Have you already posted some code that shows how this stuff
is intended to be used? - I'm trying to figure out whether
it's the same as the classic old handle-and-rep idea, or
something different, but there's no comments in your code
to give me any hint about this. :-(
If you haven't already posted usage examples, do you have
some that you could show us?
- MikeM.
Joseph Seigh
Here's a testcase. Not really a usage example. The main
thread pushes onto a queue and removes one item from the
middle. It's the only one doing it so it can be considered
to have exclusive access. The two other threads repeatedly
iterate thru the queue while it's being concurrently
modified. There's some checking in the dtor for memory
leaks. It's really hard to get random interleaving of
the threads though for testing purposes.
Joe Seigh
#include <stdio.h>
#include <sched.h>
#include <pthread.h>
#include <stdio.h>
#include <time.h>
#include "atomic_ptr.h"
int count = 0;
int ncount = 0;
pthread_mutex_t lock = PTHREAD_MUTEX_INITIALIZER;
struct timespec delay;
#define DELAY sched_yield();
//#define DELAY nanosleep(&delay, NULL);
#define JCOUNT 200000
void adjCount(int amount) {
pthread_mutex_lock(&lock);
count += amount;
ncount++;
pthread_mutex_unlock(&lock);
}
class qItem {
public:
qItem(atomic_ptr<qItem> & x) {
next = x;
adjCount(+1);
flag = 1;
}
~qItem() {
if (flag == -1)
printf("dtor error\n");
flag = -1;
adjCount(-1);
}
atomic_ptr<qItem> next;
int flag;
};
atomic_ptr<qItem> q;
void *thrash(void *x) {
int id = *(int *)x;
int j;
int xcount = 0;
local_ptr<qItem> p;
for (j = 0; j<JCOUNT; j++) {
p = q;
while (p != 0) {
DELAY;
assert(p->flag != -1);
if (p->flag == 0)
xcount++;
sched_yield();
DELAY;
p = p->next;
}
}
printf("id = %d xcount = %d count = %d\n", id, xcount, JCOUNT);
return NULL;
}
int main(int argc, char *argv[]) {
pthread_t tid1, tid2;
int id1, id2;
void *rval;
int j;
local_ptr<qItem> p2;
local_ptr<qItem> p3;
delay.tv_sec = 0;
delay.tv_nsec = 2000;
// create queue with 4 items
q = new qItem(q);
q = new qItem(q);
q = new qItem(q);
q = new qItem(q);
id1 = 1;
pthread_create(&tid1, NULL, &thrash, &id1);
id2 = 2;
pthread_create(&tid2, NULL, &thrash, &id2);
for (j = 0; j<JCOUNT; j++) {
q = new qItem(q); // push new item on queue
DELAY;
p2 = q->next; // 2nd item
p3 = p2->next; // 3rd item
p3->flag = 0;
p2->next = p3->next; // dequeue 3rd item
DELAY;
}
pthread_join(tid1, &rval);
pthread_join(tid2, &rval);
q = 0;
p2 = 0;
p3 = 0;
printf("jcount = %d\n", JCOUNT);
printf("count = %d\n", count);
printf("ncount = %d\n", ncount);
return 0;
}
/*-*/
Hillel Y. Sims
"Joseph Seigh" <jsei...@xemaps.com> wrote in message
news:3DDBF8B8...@xemaps.com...
>
> // temporary mutex
> class zmutex {
> public:
> zmutex() { assert (pthread_mutex_init(&xmutex, NULL) == 0); }
> ~zmutex() { assert (pthread_mutex_destroy(&xmutex) == 0); }
> void lock() { assert (pthread_mutex_lock(&xmutex) == 0); }
> void unlock() { assert (pthread_mutex_unlock(&xmutex) == 0); }
> private:
> pthread_mutex_t xmutex;
>
> };
I know you said the mutex is just temporary, but as given this will
generally only achieve the desired effects in debug mode (well really:
#ifndef NDEBUG)
hys
--
(c) 2002 Hillel Y. Sims
FactSet Research Systems
hsims AT factset.com
Mike Mowbray
> > Mike Mowbray wrote:
>
> >> If you haven't already posted usage examples,
> >> do you have some that you could show us?
>
> > Here's a testcase. Not really a usage example.

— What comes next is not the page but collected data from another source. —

(* ===== verification/BufferEvent.v ===== *)
(** Buffered events (socket/3rd/libevent-1.4.12-stable/evbuffer.c, [struct
    bufferevent] of event.h): a descriptor with an input and an output buffer,
    filled and drained by the event loop, with water marks that stop and resume
    reading. The socket layer keeps one per connection. *)
From S2P Require Import Prelude EvBuffer.

(** * The code *)

Definition EV_TIMEOUT : Z := 1.
Definition EV_READ : Z := 2.
Definition EV_WRITE : Z := 4.

Definition EVBUFFER_READ : Z := 1.
Definition EVBUFFER_WRITE : Z := 2.
Definition EVBUFFER_EOF : Z := 16.
Definition EVBUFFER_ERROR : Z := 32.
Definition EVBUFFER_TIMEOUT : Z := 64.

(** [ev_read] and [ev_write] are events of the descriptor [ev_fd]; [pending]
    says that the event is added. The callbacks of this struct are those given
    to [bufferevent_new], [None] where the pointer is null, each called with
    [cbarg]; [errorcb] is never null. *)
Record bufferevent := mkBufferevent {
  ev_fd : Z;
  ev_read_pending : bool;
  ev_write_pending : bool;
  input : evbuffer;
  output : evbuffer;
  wm_read : Z * Z;
  wm_write : Z * Z;
  readcb : bool;
  writecb : bool;
  cbarg : Z;
  timeout_read : Z;
  timeout_write : Z;
  enabled : Z
}.

(** The call of a user callback that ends an operation. *)
Inductive action : Type :=
| NoCall
| CallRead
| CallWrite
| CallError (what : Z).

#[export] Instance action_eq_dec : EqDecision action.
Proof. solve_decision. Defined.

Definition has_flag (set flag : Z) : bool := negb (Z.land set flag =? 0).

Definition set_read (e : bufferevent) (p : bool) : bufferevent :=
  mkBufferevent (ev_fd e) p (ev_write_pending e) (input e) (output e) (wm_read e) (wm_write e)
    (readcb e) (writecb e) (cbarg e) (timeout_read e) (timeout_write e) (enabled e).
Definition set_write (e : bufferevent) (p : bool) : bufferevent :=
  mkBufferevent (ev_fd e) (ev_read_pending e) p (input e) (output e) (wm_read e) (wm_write e)
    (readcb e) (writecb e) (cbarg e) (timeout_read e) (timeout_write e) (enabled e).
Definition set_input (e : bufferevent) (b : evbuffer) : bufferevent :=
  mkBufferevent (ev_fd e) (ev_read_pending e) (ev_write_pending e) b (output e) (wm_read e)
    (wm_write e) (readcb e) (writecb e) (cbarg e) (timeout_read e) (timeout_write e) (enabled e).
Definition set_output (e : bufferevent) (b : evbuffer) : bufferevent :=
  mkBufferevent (ev_fd e) (ev_read_pending e) (ev_write_pending e) (input e) b (wm_read e)
    (wm_write e) (readcb e) (writecb e) (cbarg e) (timeout_read e) (timeout_write e) (enabled e).
Definition set_enabled (e : bufferevent) (n : Z) : bufferevent :=
  mkBufferevent (ev_fd e) (ev_read_pending e) (ev_write_pending e) (input e) (output e) (wm_read e)
    (wm_write e) (readcb e) (writecb e) (cbarg e) (timeout_read e) (timeout_write e) n.

(** [bufferevent_add(&bufev->ev_read, ...)] and the same for [ev_write]: [ok] is
    the answer of the event mechanism for an event that is not added yet. *)
Definition bufferevent_add_read (ok : bool) (e : bufferevent) : bufferevent * Z :=
  if ev_read_pending e || ok then (set_read e true, 0) else (e, -1).
Definition bufferevent_add_write (ok : bool) (e : bufferevent) : bufferevent * Z :=
  if ev_write_pending e || ok then (set_write e true, 0) else (e, -1).

(** The argument under which [bufferevent_read_pressure_cb] is installed on the
    input buffer. *)
Definition PRESSURE : Z := 0.

Definition bufferevent_read_pressure_cb (ok : bool) (e : bufferevent) (now : Z) : bufferevent :=
  let '(low, high) := wm_read e in
  if (high =? 0) || (now <? high) then
    let e := set_input e (evbuffer_setcb (input e) None) in
    if has_flag (enabled e) EV_READ then (bufferevent_add_read ok e).1 else e
  else e.

(** A change of the input buffer reported through its callback. *)
Definition input_changed (ok : bool) (e : bufferevent) (nt : option note) : bufferevent :=
  match nt with Some n => bufferevent_read_pressure_cb ok e (note_now n) | None => e end.

(** What the read system call answers: [errno] says whether to try again. *)
Record fd_input := mkFdInput {
  fi_ioctl : Z * Z;
  fi_read : Z -> option (list byte);
  fi_again : bool
}.

(** [event_del(&bufev->ev_read)] and the callback that resumes reading. *)
Definition stop_reading (e : bufferevent) : bufferevent :=
  set_input (set_read e false) (evbuffer_setcb (input e) (Some PRESSURE)).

Not sure what this was supposed to show. Only the main
thread creates and destroys qItems apparently, while the
other threads just check consistency of items they think
are on the queue. The qItem flag they check is set to -1
in qItem's d'tor, but nothing stops the space of a deleted
qItem from being re-allocated almost immediately and a
valid new qItem being constructed therein.
But let's back up a bit... I scanned the Detlefs paper
on "Lock-Free Reference Counting" mentioned earlier in
this newsthread. It talks about a refcounting mechanism
that doesn't require having ownership of the reference
first. You alluded to this problem in another article:
> First you had naive reference counting in a single thread
> which worked fine. When that was used in a multi-threaded
> environment the increment/decrement of a shared counter
> problem quickly became apparent. That was fixed with atomic
> increment/decrement. But it turns out there was still the
> problem of count going to zero before increment. The
> solution to that appeared to be intractable, so a
> compromise was made and the restriction of having to own a
> reference to copy it was widely adopted.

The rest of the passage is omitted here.